MobiRAG (Mobile Retrieval-Augmented Generation) is a lightweight, privacy-first Android app that enables users to chat with any PDF file stored on their phone — entirely offline. With on-device embedding generation, vector compression, and SLM inference, MobiRAG brings the power of AI search and summarization directly to your pocket.
No internet, no cloud servers, and no telemetry — everything runs natively on your phone, ensuring complete data privacy and zero leakage. Whether you’re reviewing research papers, legal documents, or ebooks, MobiRAG offers a seamless way to search, ask questions, and summarize content using optimized RAG for mobile devices.
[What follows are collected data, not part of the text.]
(** ** Optimizers, models, scalers *)

(** [nemo.core.optim.MainParamsOptimizerWrapper] is imported by the plugin; of
    the wrapper only its constructor arguments and the read-only property
    [fp32_grad_accumulation] (the [fp32_grad_accum] argument) are used here.
    Any other optimizer may or may not carry an attribute of that name. *)
Inductive Optimizer : Type :=
| TorchOptimizer (name : string) (fp32_grad_accumulation_attr : option bool)
| MainParamsOptimizerWrapper
    (optimizer : Optimizer) (fp32_grad_accum : bool) (contiguous_grad_bucket : bool).

Definition isinstance_MainParamsOptimizerWrapper (o : Optimizer) : bool :=
  match o with
  | MainParamsOptimizerWrapper _ _ _ => true
  | TorchOptimizer _ _ => false
  end.

(** [optimizer.fp32_grad_accumulation]: [None] when the attribute is absent. *)
Definition fp32_grad_accumulation (o : Optimizer) : option bool :=
  match o with
  | MainParamsOptimizerWrapper _ acc _ => Some acc
  | TorchOptimizer _ attr => attr
  end.

(** [Union["pl.LightningModule", torch.nn.Module]] *)
Inductive Model : Type :=
| TorchModule (name : string)
| LightningModule (name : string) (automatic_optimization : bool).

Definition isinstance_LightningModule (m : Model) : bool :=
  match m with
  | LightningModule _ _ => true
  | TorchModule _ => false
  end.

(** Only read behind [isinstance(model, pl.LightningModule)]. *)
Definition automatic_optimization (m : Model) : bool :=
  match m with
  | LightningModule _ b => b
  | TorchModule _ => false
  end.

(** [GradScaler(init_scale=..., growth_interval=..., hysteresis=...)] *)
Record GradScaler : Type := mkGradScaler {
  init_scale : Z;
  growth_interval : Z;
  hysteresis : Z
}.

Definition kwargs : Type := list (string * Z).

(** The closure handed to [optimizer_step]: what it returns when called
    ([None] is Python's [None]). *)
Record Closure : Type := mkClosure { closure_returns : option Z }.

(** ** The optimizer-step hook *)

(** Calls made by [optimizer_step] on its collaborators. *)
Inductive step_call : Type :=
| call_closure
| call_copy_model_grads_to_main_grads (o : Optimizer)
| call_scaler_unscale_ (s : GradScaler) (o : Optimizer)
| call__after_closure (m : Model) (o : Optimizer)
| call_scaler_step (s : GradScaler) (o : Optimizer) (kw : kwargs)
| call_scaler_update (s : GradScaler)
| call_optimizer_step (o : Optimizer) (kw : kwargs)
| call_super_optimizer_step (o : Optimizer) (m : Model) (c : Closure) (kw : kwargs).

(** What the hook returns to its caller. *)
Inductive step_return : Type :=
| PyNone
| result_of_optimizer_step
| result_of_super_optimizer_step.

Inductive torch_dtype : Type := float32 | float16 | bfloat16 | int64.

Module StepHook.
Import Calls.
Local Open Scope calls_scope.

Definition M := Calls.M step_call.

Definition closure_ (c : Closure) : M (option Z) :=
  call call_closure ;; ret (closure_returns c).

(** [optimizer.fp32_grad_accumulation] as an expression *)
Definition get_fp32_grad_accumulation (o : Optimizer) : M bool :=
  match fp32_grad_accumulation o with
  | Some b => ret b
  | None => raise (AttributeError "fp32_grad_accumulation")
  end.

Definition assert_ (b : bool) (msg : string) : M unit :=
  if b then ret tt else raise (AssertionError msg).

(** [optimizer.copy_model_grads_to_main_grads()]: a method of the wrapper;
    on any other optimizer the lookup raises. *)
Definition copy_model_grads_to_main_grads (o : Optimizer) : M unit :=
  match o with
  | MainParamsOptimizerWrapper _ _ _ => call (call_copy_model_grads_to_main_grads o)
  | TorchOptimizer _ _ => raise (AttributeError "copy_model_grads_to_main_grads")
  end.

Definition is_None {A} (v : option A) : bool :=
  match v with None => true | Some _ => false end.

(** Lines 196-222 of mixed_precision.py, shared verbatim by lines 318-344. *)
Definition scaled_step (scaler : option GradScaler) (optimizer : Optimizer)
           (model : Model) (closure : Closure) (kw : kwargs) : M step_return :=
  match scaler with
  | None =>
      b <- get_fp32_grad_accumulation optimizer ;;
      assert_ b "BF16 uses FP32 grad accumulation" ;;
      _ <- closure_ closure ;;
      call (call__after_closure model optimizer) ;;
      call (call_optimizer_step optimizer kw) ;;
      ret result_of_optimizer_step
  | Some sc =>
      b <- get_fp32_grad_accumulation optimizer ;;
      assert_ (negb b) "FP16 uses FP16 grad accumulation" ;;
      closure_result <- closure_ closure ;;
      copy_model_grads_to_main_grads optimizer ;;
      call (call_scaler_unscale_ sc optimizer) ;;
      call (call__after_closure model optimizer) ;;
      let skipped_backward := is_None closure_result in
      if negb (isinstance_LightningModule model)
         || negb (automatic_optimization model)
         || negb skipped_backward
      then
        call (call_scaler_step sc optimizer kw) ;;
        call (call_scaler_update sc) ;;
        ret PyNone
      else ret PyNone
  end.
End StepHook.


(** ** Tensors, modules and nested forward data *)

(** A tensor is its dtype tag and an opaque payload that tells tensors
    apart; the values a tensor holds, and how a cast rounds them, are not
    modelled. *)
Record Tensor : Type := mkTensor {
  tensor_dtype : torch_dtype;
  tensor_payload : Z
}.

Definition is_floating_point (d : torch_dtype) : bool :=
  match d with
  | float32 | float16 | bfloat16 => true
  | int64 => false
  end.

Definition tensor_to (d : torch_dtype) (val : Tensor) : Tensor :=
  mkTensor d (tensor_payload val).

Definition tensor_half (val : Tensor) : Tensor := tensor_to float16 val.
Definition tensor_bfloat16 (val : Tensor) : Tensor := tensor_to bfloat16 val.
Definition tensor_float (val : Tensor) : Tensor := tensor_to float32 val.

(** [torch.nn.Module]: [module.half()] and [module.bfloat16()] cast the
    floating-point parameters and leave the others alone. *)
Record nn_Module : Type := mk_nn_Module { parameters : list Tensor }.

Definition module_to (d : torch_dtype) (module : nn_Module) : nn_Module :=
  mk_nn_Module
    (map (fun p => if is_floating_point (tensor_dtype p) then tensor_to d p else p)
         (parameters module)).

Definition module_half : nn_Module -> nn_Module := module_to float16.
Definition module_bfloat16 : nn_Module -> nn_Module := module_to bfloat16.
Definition set_GasPrice (a : BuildTxArgs) (g : option Z) : BuildTxArgs :=
  {| Sender := Sender a; KeystoreFile := KeystoreFile a;
     PasswordFile := PasswordFile a; Nonce := Nonce a;
     GasLimit := GasLimit a; GasPrice := g;
     keyWrapper := keyWrapper a; fromAddr := fromAddr a;
     chainID := chainID a; chainSigner := chainSigner a |}.

Definition set_keyWrapper (a : BuildTxArgs) (k : option Key) : BuildTxArgs :=
  {| Sender := Sender a; KeystoreFile := KeystoreFile a;
     PasswordFile := PasswordFile a; Nonce := Nonce a;
     GasLimit := GasLimit a; GasPrice := GasPrice a;
     keyWrapper := k; fromAddr := fromAddr a;
     chainID := chainID a; chainSigner := chainSigner a |}.

Definition set_fromAddr (a : BuildTxArgs) (f : Address) : BuildTxArgs :=
  {| Sender := Sender a; KeystoreFile := KeystoreFile a;
     PasswordFile := PasswordFile a; Nonce := Nonce a;
     GasLimit := GasLimit a; GasPrice := GasPrice a;
     keyWrapper := keyWrapper a; fromAddr := f;
     chainID := chainID a; chainSigner := chainSigner a |}.

Definition set_chainID (a : BuildTxArgs) (c : option Z) : BuildTxArgs :=
  {| Sender := Sender a; KeystoreFile := KeystoreFile a;
     PasswordFile := PasswordFile a; Nonce := Nonce a;
     GasLimit := GasLimit a; GasPrice := GasPrice a;
     keyWrapper := keyWrapper a; fromAddr := fromAddr a;
     chainID := c; chainSigner := chainSigner a |}.

Definition set_chainSigner (a : BuildTxArgs) (s : option Signer) : BuildTxArgs :=
  {| Sender := Sender a; KeystoreFile := KeystoreFile a;
     PasswordFile := PasswordFile a; Nonce := Nonce a;
     GasLimit := GasLimit a; GasPrice := GasPrice a;
     keyWrapper := keyWrapper a; fromAddr := fromAddr a;
     chainID := chainID a; chainSigner := s |}.

(** [distributer.Option]: its declaration is in a file of the package that
    is not part of this development; these are the fields [sendtx.go] reads
    and writes, with the transaction arguments and the reward token the
    sending step works on. *)
Record Option : Type := {
  InputFile : string;
  DryRun : bool;
  SaveDB : bool;
  byWhat : string;
  TotalValue : option Z;
  RewardToken : Address;
  TxArgs : BuildTxArgs
}.

Definition set_TotalValue (o : Option) (v : option Z) : Option :=
  {| InputFile := InputFile o; DryRun := DryRun o; SaveDB := SaveDB o;
     byWhat := byWhat o; TotalValue := v; RewardToken := RewardToken o;
     TxArgs := TxArgs o |}.

Definition set_TxArgs (o : Option) (a : BuildTxArgs) : Option :=
  {| InputFile := InputFile o; DryRun := DryRun o; SaveDB := SaveDB o;
     byWhat := byWhat o; TotalValue := TotalValue o;
     RewardToken := RewardToken o; TxArgs := a |}.

(** The requests an [ethclient.Client] answers, indexed by the Go type of
    the value that comes back beside the error. *)
Inductive Request : Type -> Type :=
| ReqBalanceAt (account : Address) (blockNumber : option Z) : Request (option Z)
| ReqPendingNonceAt (account : Address) : Request Z
| ReqSendTransaction (tx : option Transaction) : Request unit
| ReqNetworkID : Request (option Z)
| ReqSuggestGasPrice : Request (option Z)
| ReqSyncProgress : Request (option SyncProgress)
| ReqCallContract (msg : CallMsg) (blockNumber : option Z) : Request bytes
| ReqHeaderByNumber (blockNumber : option Z) : Request (option Header).

(** The zero value of a request's result: what a named result holds before
    anything is assigned to it. *)
Definition zero {V : Type} (req : Request V) : V :=
  match req in Request V0 return V0 with
  | ReqBalanceAt _ _ => None
  | ReqPendingNonceAt _ => 0
  | ReqSendTransaction _ => tt
  | ReqNetworkID => None
  | ReqSuggestGasPrice => None
  | ReqSyncProgress => None
  | ReqCallContract _ _ => []
  | ReqHeaderByNumber _ => None
  end.

(** Values handed to the logger as context. *)
Inductive LogVal : Type :=
| LStr (s : string)
| LBig (z : option Z)
| LUint (z : Z)
| LBool (b : bool)
| LAddr (a : Address)
| LErr (e : error)
| LHash (h : Hash)
| LOption (o : Option)
| LProgress (p : option SyncProgress).

Inductive Level : Type := LvlPrintln | LvlInfo | LvlWarn | LvlError.

(** What the process does to the outside, in program order. *)
Inductive Event : Type :=
| EvRPC {V : Type} (cl : Client) (req : Request V)
| EvSleep (d : Z)
| EvLog (lvl : Level) (msg : string) (ctx : list (string * LogVal))
| EvWriteOutput (line : string)
| EvWriteSendRewardResult (stat : AccountStat) (txHash : option Hash)
| EvWriteSendRewardFromFileResult (account : Address) (reward : option Z)
    (txHash : option Hash)
| EvDeinit.

(** How a piece of the program ends: it returns, it panics (a nil pointer
    is dereferenced), or it is still looping when the fuel given to an
    unbounded [for] loop has run out.  Each outcome comes with the world it
    leaves and the events of the piece, in program order. *)
Inductive Res (A : Type) : Type :=
| Done (a : A) (w : World) (evs : list Event)
| Panic (why : string) (w : World) (evs : list Event)
| Spin (w : World) (evs : list Event).

Arguments Done {A} a w evs.
Arguments Panic {A} why w evs.
Arguments Spin {A} w evs.

(** A piece of the program: from the world it starts in to its outcome.
    The program never reads the trace, so a piece cannot depend on it. *)
Definition M (A : Type) : Type := World -> Res A.

Definition ret {A : Type} (a : A) : M A := fun w => Done a w [].

(** The outcome [r] of a piece that comes after the events [evs0]. *)
Definition prepend {A : Type} (evs0 : list Event) (r : Res A) : Res A :=
  match r with
  | Done a w evs => Done a w (evs0 ++ evs)
  | Panic why w evs => Panic why w (evs0 ++ evs)
  | Spin w evs => Spin w (evs0 ++ evs)
  end.

Definition bind {A B : Type} (c : M A) (k : A -> M B) : M B :=
  fun w =>
    match c w with
    | Done a w1 evs1 => prepend evs1 (k a w1)
    | Panic why w1 evs1 => Panic why w1 evs1
    | Spin w1 evs1 => Spin w1 evs1
    end.

Definition panic {A : Type} (why : string) : M A := fun w => Panic why w [].

(** The fuel of an unbounded loop is used up. *)
Definition spin {A : Type} : M A := fun w => Spin w [].

Definition emit (e : Event) : M unit := fun w => Done tt w [e].

(** A call into the world that the trace records under [e]. *)
Definition external {A : Type} (e : Event) (f : World -> A * World) : M A :=
  fun w => let '(a, w') := f w in Done a w' [e].

(** A read of the world. *)
Definition inspect {A : Type} (f : World -> A) : M A :=
  fun w => Done (f w) w [].

End Data.

Arguments Done {T A} a w evs.
Arguments Panic {T A} why w evs.
Arguments Spin {T A} w evs.
Arguments prepend {T A} evs0 r.

Notation "x <- c ;; k" := (bind c (fun x => k))
  (at level 61, c at next level, right associativity).
Notation "c ;;; k" := (bind c (fun _ => k))
  (at level 61, right associativity).

(* ================================================================== *)
(** ** Functions of the libraries, and of the package's other files *)

Class Backend {T : ChainTypes} : Type := {
  (* ethclient: one request to one endpoint *)
  serve : forall V : Type, Client -> Request V -> World -> (V * error) * World;
  (* core/types *)
  sign : Signer -> PrivateKey -> Transaction -> Signature + string;
  Transaction_Hash : Transaction -> Hash;
  NewEIP155Signer : option Z -> Signer;
  (* common *)
  zeroAddress : Address;
  IsHexAddress : string -> bool;
  HexToAddress : string -> Address;
  Address_String : Address -> string;
  Address_Bytes : Address -> bytes;
  BytesToAddress : bytes -> Address;
  GetData : bytes -> Z -> Z -> bytes;
  GetBigInt : bytes -> Z -> Z -> Z;
  BigInt_Bytes : Z -> bytes;
  (* strings, io/ioutil, keystore *)
  EqualFold : string -> string -> bool;
  TrimSpace : string -> string;
  ReadFile : string -> World -> string * error;
  DecryptKey : string -> string -> option Key * error;
  (* package callapi, another file *)
  UnpackABIEncodedStringInIndex : bytes -> Z -> string * error;
  (* package mongodb *)
  stat_Account : AccountStat -> Address;
  stat_Reward : AccountStat -> option Z;
  CalcTotalReward : list AccountStat -> option Z;
  (* package distributer, other files *)
  isCommentedLine : string -> bool;
  blankOrCommaSepRegexp_Split : string -> list string;
  GetStandardByWhat : string -> string;
  SetByWhat : Option -> string -> error * Option;
  GetAccountsAndRewardsFromFile :
    Option -> M ((list AccountStat * string * error) * Option);
  CheckSenderRewardTokenBalance : Option -> M (error * Option);
  CheckBasic : Option -> M (error * Option);
  output_write : Option -> Event -> World -> error * World;
  deinit_effect : World -> unit * World
}.

(* ================================================================== *)
(** ** Package [callapi] *)

Section Callapi.
Context {T : ChainTypes} {B : Backend}.

Definition Sleep (d : Z) : M unit := emit (EvSleep d).

Definition log (lvl : Level) (msg : string) (ctx : list (string * LogVal))
    : M unit :=
  emit (EvLog lvl msg ctx).

(** [common.LeftPadBytes]. *)
Definition LeftPadBytes (slice : bytes) (l : Z) : bytes :=
  if l <=? Z.of_nat (List.length slice) then slice
  else repeat 0 (Z.to_nat (l - Z.of_nat (List.length slice))) ++ slice.

(** The selectors, as [common.FromHex] reads them. *)
Definition totalSupplyFuncHash : bytes := [24; 22; 13; 221].   (* 0x18160ddd *)
Definition balanceOfFuncHash : bytes := [112; 160; 130; 49].   (* 0x70a08231 *)
Definition tokenAddressFuncHash : bytes := [157; 118; 234; 88]. (* 0x9d76ea58 *)
Definition factoryAddressFuncHash : bytes := [150; 109; 174; 14]. (* 0x966dae0e *)
Definition nameFuncHash : bytes := [6; 253; 222; 3].           (* 0x06fdde03 *)
Definition symbolFuncHash : bytes := [149; 216; 155; 65].      (* 0x95d89b41 *)
Definition decimalsFuncHash : bytes := [49; 60; 229; 103].     (* 0x313ce567 *)
Definition transferFuncHash : bytes := [169; 5; 156; 187].     (* 0xa9059cbb *)

(** [time.Second], in nanoseconds. *)
Definition Second : Z := 1000000000.

(** [NewDefaultAPICaller]: no endpoint yet, three attempts, one second. *)
Definition NewDefaultAPICaller : APICaller :=
  {| clients := []; rpcRetryCount := 3; rpcRetryInterval := 1 * Second |}.

(** [NewAPICaller]. *)
Definition NewAPICaller (retryCount : Z) (retryInterval : Z) : APICaller :=
  {| clients := []; rpcRetryCount := retryCount;
     rpcRetryInterval := retryInterval |}.

(** One request to one endpoint: [client.X(c.context, ...)]. *)
Definition ask {V : Type} (cl : Client) (req : Request V) : M (V * error) :=
  external (EvRPC cl req) (serve V cl req).

(** The loop shared by every single-pass operation,
<<
    for _, client := range c.clients {
        v, err = client.X(c.context, ...)
        if err == nil { return }
    }
    return
>>
    with [cur] the current content of the named results [(v, err)]. *)
Fixpoint eachClient {V : Type} (req : Request V) (cls : list Client)
    (cur : V * error) : M (V * error) :=
  match cls with
  | [] => ret cur
  | client :: rest =>
      r <- ask client req ;;
      match snd r with
      | None => ret r
      | Some _ => eachClient req rest r
      end
  end.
MobiRAG_finalcut_cropped.mp4
🔺️ YT Video
| Feature | Description |
|---|---|
| 🔐 100% On-Device | No cloud calls. No telemetry. Your data never leaves your phone. |
| 🧠 Embeddings via ONNX | Runs all-MiniLM-L6-v2 model for fast, good-quality sentence embeddings on phone. |
| 📚 PDF Discovery & Parsing | Detects and processes all PDFs on device using PDFBox. |
| 🔎 Semantic Search with FAISS | PQ-compressed embeddings enable scalable vector search on-device. |
| 💬 SLM Chat with Context | On-device Small LM like Qwen 0.5B generates answers grounded in PDF context. |
| 🔁 Hybrid RAG | Combines FAISS vector similarity with TF-IDF keyword overlap. |
| 🖼️ Lightweight UI | Responsive and optimized for phones with minimalistic design. |
- Extracts text from each page using PDFBox
- Splits into clean sentence-based units
- Combines sentences into chunks of ~1024 characters with 1-sentence overlap
- Encodes all chunks using ONNX
all-MiniLM-L6-v2model - Compresses embeddings using FAISS Product Quantization (PQ)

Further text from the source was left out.